Because the court determined that the older son was not emancipated, it denied plaintiff's request to recalculate child support for the younger son and found no need to require defendant to submit an updated CIS.
Without conducting a plenary hearing, the court denied plaintiff's request to emancipate his older son. The findings as to the older son's disability are not supported by the limited record provided. The parties substantially disagreed as to the extent of their older son's disability, the effect of that disability on his capacity to succeed at pursuing a higher education, whether his attendance at school was only part-time, and whether he worked full-time at the supermarket. The court also failed to address the provisions of the PSA which called for emancipation if a child ceased attending school full-time because of full-time employment or for reasons other than serious health problems. Resolution of these issues requires a plenary hearing and likely expert testimony regarding the extent and impact of the older son's learning disability.

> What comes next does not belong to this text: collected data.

Lemma decode_has_slash (n : nat) :
  forall s, (String.length s <= n)%nat -> existsb slash_uchar (decode s) = has_slash s.
Proof.
  induction n as [|n IH]; intros [|b0 s1] Hlen; try reflexivity.
  { cbn in Hlen. lia. }
  cbn [String.length] in Hlen.
  assert (forall s, (String.length s <= String.length s1)%nat ->
                    existsb slash_uchar (decode s) = has_slash s) as IH'
    by (intros s Hs; apply IH; lia).
  assert (existsb slash_uchar (Stray b0 :: decode s1) = has_slash (String b0 s1)) as Hstray.
  { cbn [existsb slash_uchar has_slash]. rewrite IH' by lia. reflexivity. }
  cbn [decode]. cbv zeta.
  destruct (N.ltb_spec (N_of_ascii b0) 128) as [H0|H0].
  { cbn [existsb slash_uchar has_slash]. rewrite IH' by lia. rewrite byte_slash. reflexivity. }
  assert (Ascii.eqb b0 "/" = false) as Hb0
    by (rewrite byte_slash; apply N.eqb_neq; lia).
  destruct (N_of_ascii b0 <? 192)%N; [exact Hstray|].
  destruct (N_of_ascii b0 <? 224)%N.
  { destruct s1 as [|b1 s2]; [exact Hstray|].
    destruct (continuation b1) as [c1|] eqn:Hc1; [|exact Hstray].
    destruct (N.leb_spec 128 ((N_of_ascii b0 - 192) * 64 + c1)) as [Hcp|Hcp];
      [|exact Hstray].
    cbn [existsb slash_uchar has_slash].
    rewrite IH' by (cbn; lia). rewrite Hb0, (continuation_slash _ _ Hc1).
    replace (_ =? 47)%N with false by (symmetry; apply N.eqb_neq; lia). reflexivity. }
  destruct (N_of_ascii b0 <? 240)%N.
  { destruct s1 as [|b1 [|b2 s3]]; try exact Hstray.
    destruct (continuation b1) as [c1|] eqn:Hc1; [|exact Hstray].
    destruct (continuation b2) as [c2|] eqn:Hc2; [|exact Hstray].
    destruct (N.leb_spec 2048 (((N_of_ascii b0 - 224) * 64 + c1) * 64 + c2))
      as [Hcp|Hcp]; cbn [andb]; [|exact Hstray].
    destruct (negb _); [|exact Hstray].
    cbn [existsb slash_uchar has_slash].
    rewrite IH' by (cbn; lia).
    rewrite Hb0, (continuation_slash _ _ Hc1), (continuation_slash _ _ Hc2).
    replace (_ =? 47)%N with false by (symmetry; apply N.eqb_neq; lia). reflexivity. }
  destruct (N_of_ascii b0 <? 248)%N; [|exact Hstray].
  destruct s1 as [|b1 [|b2 [|b3 s4]]]; try exact Hstray.
  destruct (continuation b1) as [c1|] eqn:Hc1; [|exact Hstray].
  destruct (continuation b2) as [c2|] eqn:Hc2; [|exact Hstray].
  destruct (continuation b3) as [c3|] eqn:Hc3; [|exact Hstray].
  destruct (N.leb_spec 65536
              ((((N_of_ascii b0 - 240) * 64 + c1) * 64 + c2) * 64 + c3))
    as [Hcp|Hcp]; cbn [andb]; [|exact Hstray].
  destruct (_ <? 1114112)%N; [|exact Hstray].
  cbn [existsb slash_uchar has_slash].
  rewrite IH' by (cbn; lia).
  rewrite Hb0, (continuation_slash _ _ Hc1), (continuation_slash _ _ Hc2),
    (continuation_slash _ _ Hc3).
  replace (_ =? 47)%N with false by (symmetry; apply N.eqb_neq; lia). reflexivity.
Qed.

Lemma table_lookup_in (cp : N) (table : list (N * list N)) (v : list N) :
  table_lookup cp table = Some v -> In (cp, v) table.
Proof.
  induction table as [|[k w] rest IH]; cbn [table_lookup]; [discriminate|].
  destruct (N.eqb_spec k cp) as [->|_].
  - intros [= ->]. left. reflexivity.
  - intros H. right. exact (IH H).
Qed.

Lemma upper_table_no_slash :
  forallb (fun entry => forallb (fun t => negb (t =? 47)%N) entry.2) upper_table = true.
Proof. vm_compute. reflexivity. Qed.

Lemma codes_no_slash (v : list N) :
  forallb (fun t => negb (t =? 47)%N) v = true ->
  existsb slash_uchar (map Code v) = false.
Proof.
  induction v as [|t v IH]; [reflexivity|]. cbn [forallb map existsb slash_uchar].
  intros [Ht Hv]%andb_true_iff. rewrite (IH Hv), orb_false_r.
  destruct (t =? 47)%N; [discriminate|reflexivity].
Qed.

Lemma upper_uchar_slash (u : uchar) :
  existsb slash_uchar (upper_uchar u) = slash_uchar u.
Proof.
  destruct u as [cp|b]; cbn [upper_uchar existsb slash_uchar]; [|apply orb_false_r].
  unfold upper_code. destruct (N.ltb_spec cp 128) as [H|H].
  - destruct (N.leb_spec 97 cp) as [Ha|Ha]; cbn [andb map existsb slash_uchar].
    + destruct (N.leb_spec cp 122); cbn [map existsb slash_uchar]; rewrite orb_false_r;
        [|reflexivity].
      transitivity false; [|symmetry]; apply N.eqb_neq; lia.
    + apply orb_false_r.
  - destruct (table_lookup cp upper_table) as [v|] eqn:Hl.
    + change (default [cp] (Some v)) with v.
      apply table_lookup_in in Hl.
      pose proof upper_table_no_slash as Ht. rewrite forallb_forall in Ht.
      specialize (Ht _ Hl). cbn [snd] in Ht.
      rewrite (codes_no_slash _ Ht). symmetry. apply N.eqb_neq. lia.
    + change (default [cp] None) with [cp].
      cbn [map existsb slash_uchar]. apply orb_false_r.
Qed.

Lemma existsb_flat_map {A B} (f : B -> bool) (g : A -> list B) (l : list A) :
  existsb f (flat_map g l) = existsb (fun x => existsb f (g x)) l.
Proof.
  induction l as [|x l IH]; [reflexivity|].
  cbn [flat_map existsb]. rewrite existsb_app, IH. reflexivity.
Qed.

Lemma upper_has_slash (s : string) : has_slash (upper s) = has_slash s.
Proof.
  unfold upper. rewrite encode_has_slash, existsb_flat_map.
  rewrite <- (decode_has_slash _ s (le_n _)).
  induction (decode s) as [|u l IH]; [reflexivity|].
  cbn [existsb]. rewrite upper_uchar_slash, IH. reflexivity.
Qed.

Lemma replace_usdt_has_slash (n : nat) :
  forall s, (String.length s <= n)%nat ->
    has_slash (Py.replace s "USDT" "") = has_slash s.
Proof.
  unfold Py.replace. induction n as [|n IH]; intros [|c s'] Hlen; try reflexivity.
  { cbn in Hlen. lia. }
  cbn [replace_from]. destruct (String.prefix "USDT" (String c s')) eqn:Hp.
  - cbn [String.prefix] in Hp.
    destruct (ascii_dec "U"%char c) as [E|]; [subst c|discriminate].
    destruct s' as [|c1 s1]; [discriminate|]. cbn [String.prefix] in Hp.
    destruct (ascii_dec "S"%char c1) as [E|]; [subst c1|discriminate].
    destruct s1 as [|c2 s2]; [discriminate|]. cbn [String.prefix] in Hp.
    destruct (ascii_dec "D"%char c2) as [E|]; [subst c2|discriminate].
    destruct s2 as [|c3 s3]; [discriminate|]. cbn [String.prefix] in Hp.
    destruct (ascii_dec "T"%char c3) as [E|]; [subst c3|discriminate].
    change (has_slash (replace_from "USDT" "" s3 0) = has_slash s3).
    apply IH. cbn in Hlen. lia.
  - cbn [has_slash]. f_equal. apply IH. cbn in Hlen. lia.
Qed.

Lemma price_table_key (market_data : list MarketData) :
  forall (prices : gmap string float) (asset : string) (p : float),
    fold_left add_price market_data prices !! asset = Some p ->
    prices !! asset = Some p
    \/ exists d, In d market_data
                 /\ endswith (upper (md_symbol d)) "USDT" = true
                 /\ asset = Py.replace (upper (md_symbol d)) "USDT" ""
                 /\ p = md_price d.
Proof.
  induction market_data as [|d l IH]; intros prices asset p Hl; [left; exact Hl|].
  cbn [fold_left] in Hl. apply IH in Hl as [Hl|(d' & ? & ?)].
  - unfold add_price in Hl. destruct (endswith (upper (md_symbol d)) "USDT") eqn:He.
    + rewrite lookup_insert in Hl. case_decide as Ha.
      * injection Hl as <-. right. exists d. split; [left; reflexivity|]. auto.
      * left. exact Hl.
    + left. exact Hl.
  - right. exists d'. split; [right; assumption|assumption].
Qed.

Lemma slash_symbols_no_price (market_data : list MarketData) (asset : string) :
  (forall d, In d market_data -> has_slash (md_symbol d) = true) ->
  has_slash asset = false ->
  price_table market_data !! asset = None.
Proof.
  intros Hm Ha. destruct (price_table market_data !! asset) as [p|] eqn:Hp; [|reflexivity].
  apply price_table_key in Hp as [Hp|(d & Hd & _ & -> & _)].
  - rewrite lookup_empty in Hp. discriminate.
  - rewrite (replace_usdt_has_slash _ _ (le_n _)), upper_has_slash, (Hm d Hd) in Ha.
    discriminate.
Qed.

Lemma add_balance_value_unpriced (prices : gmap string float)
    (st : float * gmap string AssetValue) (b : Balance) :
  prices !! upper (bal_asset b) = None ->
  add_balance_value prices st b = add_balance_value ∅ st b.
Proof.
  intros Hp. unfold add_balance_value. destruct st as [total assets].
  rewrite Hp, lookup_empty. reflexivity.
Qed.

(** X18. Market data whose symbols all contain a slash (the client's
    unified form, as in [BTC/USDT]) price no asset: the valuation of
    balances whose asset names contain none is the valuation without any
    market data, where only USDT has a value. *)
Theorem slash_symbols_price_nothing (balances : list Balance)
    (market_data : list MarketData) (now : datetime)
    (Hsymbols : forall d, In d market_data -> has_slash (md_symbol d) = true)
    (Hassets : forall b, In b balances -> has_slash (bal_asset b) = false) :
  portfolio_valuation balances market_data now = portfolio_valuation balances [] now.
Proof.
  unfold portfolio_valuation.
  assert (forall st,
            fold_left (add_balance_value (price_table market_data)) balances st
            = fold_left (add_balance_value (price_table [])) balances st) as ->;
    [|reflexivity].
  induction balances as [|b l IH]; intros st; [reflexivity|].
  cbn [fold_left]. rewrite IH by (intros; apply Hassets; right; assumption).
  f_equal. apply add_balance_value_unpriced, slash_symbols_no_price; [assumption|].
  rewrite upper_has_slash. apply Hassets. left. reflexivity.
Qed.

Lemma slash_symbols_price_nothing_witness :
  has_slash "BTC/USDT" = true
  /\ has_slash (bal_asset btc_balance) = false
  /\ portfolio_valuation [btc_balance] [ticker "BTC/USDT" 50000 (noon 2024 1 1)]
       (noon 2024 1 1)
     = portfolio_valuation [btc_balance] [] (noon 2024 1 1)
  /\ pv_total_value_usdt (portfolio_valuation [btc_balance] [] (noon 2024 1 1)) = 0%float.
Proof.
  split; [reflexivity|]. split; [reflexivity|]. split; [|reflexivity].
  apply slash_symbols_price_nothing.
  - intros d [<-|[]]. reflexivity.
  - intros b [<-|[]]. reflexivity.
Defined.

Lemma valuation_total_not_negative (prices : gmap string float)
    (balances : list Balance) :
  (forall asset p, prices !! asset = Some p -> (p <? 0)%float = false) ->
  forall st, not_negative st.1 ->
    not_negative (fold_left (add_balance_value prices) balances st).1.
Proof.
  intros Hp. induction balances as [|b l IH]; intros st Hst; [exact Hst|].
  cbn [fold_left]. apply IH. unfold add_balance_value. destruct st as [total assets].
  cbn [fst] in *. destruct (0 <? bal_total b)%float eqn:Hpos; [|exact Hst].
  cbn [fst]. apply add_not_below_not_negative; [exact Hst|].
  destruct (String.eqb _ _).
  - rewrite FloatAxioms.ltb_spec, Prim2SF_zero.
    destruct (gt_zero_sf _ Hpos) as [(m & e & ->)| ->]; reflexivity.
  - destruct (prices !! upper (bal_asset b)) as [p|] eqn:Hl; [|reflexivity].
    apply mul_positive_not_below; [exact Hpos|]. exact (Hp _ _ Hl).
Qed.

(** X27. With market prices that are not below zero, the total of the
    valuation of [get_portfolio_value] is never below zero, whatever the
    balances hold. *)
Theorem portfolio_total_never_below_zero (balances : list Balance)
    (market_data : list MarketData) (now : datetime)
    (Hprices : forall d, In d market_data -> (md_price d <? 0)%float = false) :
  (pv_total_value_usdt (portfolio_valuation balances market_data now) <? 0)%float = false.
Proof.
  unfold portfolio_valuation.
  assert (forall asset p, price_table market_data !! asset = Some p ->
                          (p <? 0)%float = false) as Hp.
  { intros asset p Hl. apply price_table_key in Hl as [Hl|(d & Hd & _ & _ & ->)].
    - rewrite lookup_empty in Hl. discriminate.
    - exact (Hprices d Hd). }
  pose proof (valuation_total_not_negative (price_table market_data) balances Hp) as H.
  specialize (H (0%float, ∅)).
  destruct (fold_left _ _ _) as [total assets]. cbn [fst pv_total_value_usdt] in *.
  apply not_negative_not_below. apply H. reflexivity.
Qed.

Lemma portfolio_total_never_below_zero_witness :
  (md_price (ticker "BTCUSDT" 50000 (noon 2024 1 1)) <? 0)%float = false
  /\ (pv_total_value_usdt
        (portfolio_valuation [btc_balance] [ticker "BTCUSDT" 50000 (noon 2024 1 1)]
           (noon 2024 1 1)) <? 0)%float = false.
Proof.
  split; [reflexivity|].
  apply portfolio_total_never_below_zero. intros d [<-|[]]. reflexivity.
Defined.

(** ** The exchanges section of the configuration *)

Import Config ConfigExchanges.

Lemma get_lookup_path (self : Config.t) (key_path : string) (d : yaml) :
  Config.get self key_path d = default d (lookup_path self (split_dot key_path)).
Proof. unfold Config.get, lookup_path. destruct (fold_left _ _ _); reflexivity. Qed.

Lemma split_dot_from_app (a b cur : string) :
  split_dot_from (a ++ String "." b) cur = split_dot_from a cur ++ split_dot_from b "".
Proof.
  revert cur. induction a as [|c a IH]; intros cur.
  - reflexivity.
  - change (String c a ++ String "." b)%string with (String c (a ++ String "." b)).
    cbn [split_dot_from]. destruct (Ascii.eqb c "."); rewrite IH; reflexivity.
Qed.

Lemma string_app_cons (c : ascii) (s t : string) :
  (String c s ++ t)%string = String c (s ++ t).
Proof. reflexivity. Qed.

Lemma string_app_nil_r (s : string) : (s ++ "")%string = s.
Proof.
  induction s as [|c s IH]; [reflexivity|]. rewrite string_app_cons, IH. reflexivity.
Qed.

Lemma string_app_assoc (a b c : string) : ((a ++ b) ++ c)%string = (a ++ (b ++ c))%string.
Proof.
  induction a as [|x a IH]; [reflexivity|]. rewrite !string_app_cons, IH. reflexivity.
Qed.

In sum, the court's determination that the older son was not emancipated is not supported by the limited record provided. We are therefore unable to determine whether the judge abused his discretion or not.
Although the court made no mention of the older son's receipt of SSI benefits in his decision, it did not err in essentially denying plaintiff a credit for those payments. The child support guidelines "prohibit SSI benefits received by the child from being deducted from a support award. The prohibition against crediting a child's SSI benefits against a parent's support obligation is accomplished by excluding SSI benefits from the definition of 'government benefits' that are to be deducted from the support award." Gifford v. Benjamin, 383 N.J. Super. 516, 520-21 (App. Div. 2006).
It is unclear from the record whether the other social security payments the son receives are Social Security Disability (SSD) payments. If so, plaintiff may be entitled to a credit for those payments on his child support obligation. See Herd v. Herd, 307 N.J. Super. 501, 503 (1998); Burns v. Edwards, 367 N.J. Super. 29, 36 (App. Div. 2004). This issue should also be resolved at the plenary hearing on remand.
To the extent that we have not specifically addressed any of defendant's arguments, we find them to be without sufficient merit to warrant a discussion in a written opinion. R. 2:11-3(e)(1)(E).
Reversed and remanded. We do not retain jurisdiction.